Service system performance depends on how participants respond to design choices, but modeling these responses is hard due to the complexity of human behavior. We introduce an LLM-powered multi-agent simulation (LLM-MAS) framework for optimizing service operations. We pose the problem as stochastic optimization with decision-dependent uncertainty: design choices are embedded in prompts and shape the distribution of outcomes from interacting LLM-powered agents. By embedding key numerical information in prompts and extracting it from LLM-generated text, we model this uncertainty as a controlled Markov chain. We develop an on-trajectory learning algorithm that, on a single simulation run, simultaneously constructs zeroth-order gradient estimates and updates design parameters to optimize steady-state performance. We also incorporate variance reduction techniques.

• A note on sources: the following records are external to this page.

(** A call to a collaborator: it is recorded, the clock moves on, and the
    oracle's answer at the time of the call comes back.  The call settles;
    one that never does is not a call of the model. *)
Definition call {A : Type} (c : Call) (answer : nat -> A) : M A :=
  fun st => (Normal (answer (clock st)), recordCall c st).

(** Reading a clock or a random number: not recorded, but time moves on. *)
Definition ask {A : Type} (answer : nat -> A) : M A :=
  fun st => (Normal (answer (clock st)), tick st).

(** [await] of a promise that may reject. *)
Definition await {A : Type} (m : M (Res A)) : M A :=
  r <- m;;
  match r with
  | Ok a => ret a
  | Err e => throw e
  end.

(** *** The file system *)

Definition existsSync (path : jsstring) : M bool :=
  fun st => (Normal (bool_decide (is_Some (files st !! path))), st).

Definition writeFileSync (path content : jsstring) : M unit :=
  fun st => (Normal tt, setFiles (<[path := content]> (files st)) st).

Definition unlinkSync (path : jsstring) : M unit :=
  fun st => (Normal tt, setFiles (delete path (files st)) st).

(** [fs.existsSync(p) && fs.statSync(p).size > 0] *)
Definition existsNonEmpty (path : jsstring) : M bool :=
  fun st =>
    (Normal match files st !! path with
            | Some content => negb (Str.isEmpty content)
            | None => false
            end, st).

(** [if (fs.existsSync(p)) fs.unlinkSync(p);] *)
Definition unlinkIfExists (path : jsstring) : M unit :=
  present <- existsSync path;;
  if present then unlinkSync path else ret tt.

(** *** The token cache: [spotifyTokenCache] and [spotifyTokenExpiry] *)

Definition readTokenCache : M (option jsstring * Z) :=
  fun st => (Normal (spotifyTokenCache st, spotifyTokenExpiry st), st).

Definition writeTokenCache (token : option jsstring) (expiry : Z) : M unit :=
  fun st => (Normal tt, setToken token expiry st).

(** *** Paths: [path.normalize] and [path.join] of POSIX *)

Module Path.

(** The segments of the normal form, from the segments between the
    separators of a path: an empty segment and [.] are dropped; [..] takes
    back the segment before it, and is kept when there is none to take back
    and the path is relative ([allowAboveRoot]).  [kept] holds the segments
    kept so far, the last one first. *)
Fixpoint normalizeSegments (allowAboveRoot : bool) (kept segments : list jsstring)
    : list jsstring :=
  match segments with
  | [] => rev kept
  | segment :: segments' =>
      if Str.isEmpty segment || bool_decide (segment = js ".")
      then normalizeSegments allowAboveRoot kept segments'
      else if bool_decide (segment = js "..") then
        match kept with
        | previous :: kept' =>
            if bool_decide (previous = js "..")
            then normalizeSegments allowAboveRoot
                   (if allowAboveRoot then segment :: kept else kept) segments'
            else normalizeSegments allowAboveRoot kept' segments'
        | [] =>
            normalizeSegments allowAboveRoot
              (if allowAboveRoot then [segment] else []) segments'
        end
      else normalizeSegments allowAboveRoot (segment :: kept) segments'
  end.

(** [path.normalize(path)] *)
Definition normalize (path : jsstring) : jsstring :=
  match path with
  | [] => js "."
  | first :: _ =>
      let isAbsolute := (first =? 47)%N in
      let trailingSeparator := (List.last path 0 =? 47)%N in
      let normalized :=
        joinWith (js "/")
          (normalizeSegments (negb isAbsolute) [] (splitOnChar 47 [] path)) in
      if Str.isEmpty normalized then
        if isAbsolute then js "/"
        else if trailingSeparator then js "./" else js "."
      else
        (if isAbsolute then js "/" else []) ++ normalized ++
        (if trailingSeparator then js "/" else [])
  end.

End Path.

(** [path.join(dir, name)]: the arguments that are not empty, with a
    separator between them, in normal form. *)
Definition path_join (dir name : jsstring) : jsstring :=
  Path.normalize
    (if Str.isEmpty dir then name
     else if Str.isEmpty name then dir
     else dir ++ js "/" ++ name).

(** ** The helpers of searchMode.js *)

Definition YTDLP_URL : jsstring :=
  (js "https://github.com/yt-dlp/yt-dlp/releases/latest/download/yt-dlp_linux").
Definition YTDLP_FILENAME : jsstring := js "yt-dlp_linux_new".

Definition USER_AGENT : jsstring :=
  (js "Mozilla/5.0 (Windows NT 10.0; Win64; x64) AppleWebKit/537.36 (KHTML, like Gecko) Chrome/91.0.4472.124 Safari/537.36").

(** [{title, url, duration, extractor}], the result of every audio source. *)
Record Metadata : Type := {
  title : option jsstring;
  url : option jsstring;
  duration : option Q;
  extractor : option jsstring }.

(** Truthiness of a number that may be missing. *)
Definition truthyNumber (v : option Q) : bool :=
  match v with
  | Some q => negb (Qeq_bool q 0)
  | None => false
  end.

Definition number_or_else (a b : option Q) : option Q :=
  if truthyNumber a then a else b.

(** [downloadFile(url, filepath)]: the request is made, the response is piped
    into the write stream, and the promise settles. *)
Definition downloadFile (w : World) (url filepath : jsstring) : M unit :=
  r <- call (DownloadFile url filepath) (fun t => axios_stream w t url);;
  match r with
  | Finished content => writeFileSync filepath content
  | Failed message written =>
      match written with
      | Some content => writeFileSync filepath content
      | None => ret tt
      end;;;
      throw message
  end.

(** [ensureYtDlp(tmpDir)]; [chmodSync] leaves the content as it is. *)
Definition ensureYtDlp (w : World) (tmpDir : jsstring) : M jsstring :=
  let binaryPath := path_join tmpDir YTDLP_FILENAME in
  present <- existsSync binaryPath;;
  (if present then ret tt else downloadFile w YTDLP_URL binaryPath);;;
  ret binaryPath.

(** [getDeezerCover(query)] *)
Definition getDeezerCover (w : World) (query : jsstring) : M (option jsstring) :=
  r <- call (DeezerCoverSearch query) (fun t => deezer_search w t query);;
  ret match r with
      | Ok (track :: _) => dz_cover_big track
      | Ok [] => None
      | Err _ => None
      end.

(** [getSpotifyToken()] *)
Definition requestSpotifyToken (w : World) (clientId clientSecret : jsstring)
    : M (option jsstring) :=
  r <- call (SpotifyTokenRequest clientId clientSecret)
            (fun t => spotify_token w t clientId clientSecret);;
  match r with
  | Ok response =>
      now <- ask (Date_now w);;
      writeTokenCache (access_token response)
                      (now + expires_in response * 1000 - 60000);;;
      ret (access_token response)
  | Err _ => ret None
  end.

Definition getSpotifyToken (w : World) : M (option jsstring) :=
  if negb (Str.truthy (SPOTIFY_CLIENT_ID w)) ||
     negb (Str.truthy (SPOTIFY_CLIENT_SECRET w))
  then ret None
  else
    let clientId := Str.get (SPOTIFY_CLIENT_ID w) in
    let clientSecret := Str.get (SPOTIFY_CLIENT_SECRET w) in
    cached <- readTokenCache;;
    if Str.truthy (fst cached) then
      now <- ask (Date_now w);;
      if (now <? snd cached)%Z then ret (fst cached)
      else requestSpotifyToken w clientId clientSecret
    else requestSpotifyToken w clientId clientSecret.

(** [getSpotifyCover(trackName, artistName)]; the [console.log] of the hit
    reads [track.artists[0].name], which throws into the [catch] when the
    track has no artist. *)
Definition getSpotifyCover (w : World) (trackName : jsstring)
    (artistName : option jsstring) : M (option jsstring) :=
  token <- getSpotifyToken w;;
  if negb (Str.truthy token) then ret None
  else
    let query :=
      if Str.truthy artistName
      then js "track:" ++ trackName ++ js " artist:" ++ Str.get artistName
      else trackName in
    r <- call (SpotifySearch (Str.get token) query)
              (fun t => spotify_search w t (Str.get token) query);;
    ret match r with
        | Ok (track :: _) =>
            let coverUrl :=
              match sp_images track with
              | image :: _ => image
              | [] => None
              end in
            if Str.truthy coverUrl
            then match sp_artists track with
                 | _ :: _ => coverUrl
                 | [] => None
                 end
            else None
        | Ok [] => None
        | Err _ => None
        end.

(** The result of [searchArchiveOrg]. *)
Record ArchiveHit : Type := {
  hit_title : option jsstring;
  hit_url : jsstring;
  hit_extractor : jsstring }.

(** The hit that [searchArchiveOrg] builds from a document; the title of a
    document that passed the check is a string. *)
Definition archiveHit (doc : ArchiveDoc) : ArchiveHit :=
  {| hit_title := asString (doc_title doc);
     hit_url := js "https://archive.org/details/" ++ doc_identifier doc;
     hit_extractor := js "archive.org" |}.

(** The [for] loop: the first document whose title passes the check, [null]
    after the last one; the loop ends with the exception when the check
    throws. *)
Fixpoint checkDocs (query : jsstring) (docs : list ArchiveDoc)
    : Res (option ArchiveHit) :=
  match docs with
  | [] => Ok None
  | doc :: docs' =>
      match isStrictMatchValue (doc_title doc) query with
      | Ok true => Ok (Some (archiveHit doc))
      | Ok false => checkDocs query docs'
      | Err e => Err e
      end
  end.

(** What the [try] block makes of the documents: the result of the loop, and
    [null] by way of the [catch] when the loop throws. *)
Definition firstRelevantDoc (query : jsstring) (docs : list ArchiveDoc)
    : option ArchiveHit :=
  match checkDocs query docs with
  | Ok hit => hit
  | Err _ => None
  end.

(** [searchArchiveOrg(query)] *)
Definition searchArchiveOrg (w : World) (query : jsstring) : M (option ArchiveHit) :=
  r <- call (ArchiveSearch query) (fun t => archive_search w t query);;
  ret match r with
      | Ok docs => firstRelevantDoc query docs
      | Err _ => None
      end.

Definition TAB : jsstring := [9%N].
Definition LF : jsstring := [10%N].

In a sustainable supply chain application, our method outperforms benchmarks, including blackbox optimization and using LLMs as numerical solvers or as role-playing system designers. A case study on optimal contest design with real behavioral data shows that LLM-MAS is both as a cost-effective evaluator of known designs and an exploratory tool that can uncover strong designs overlooked by traditional approaches.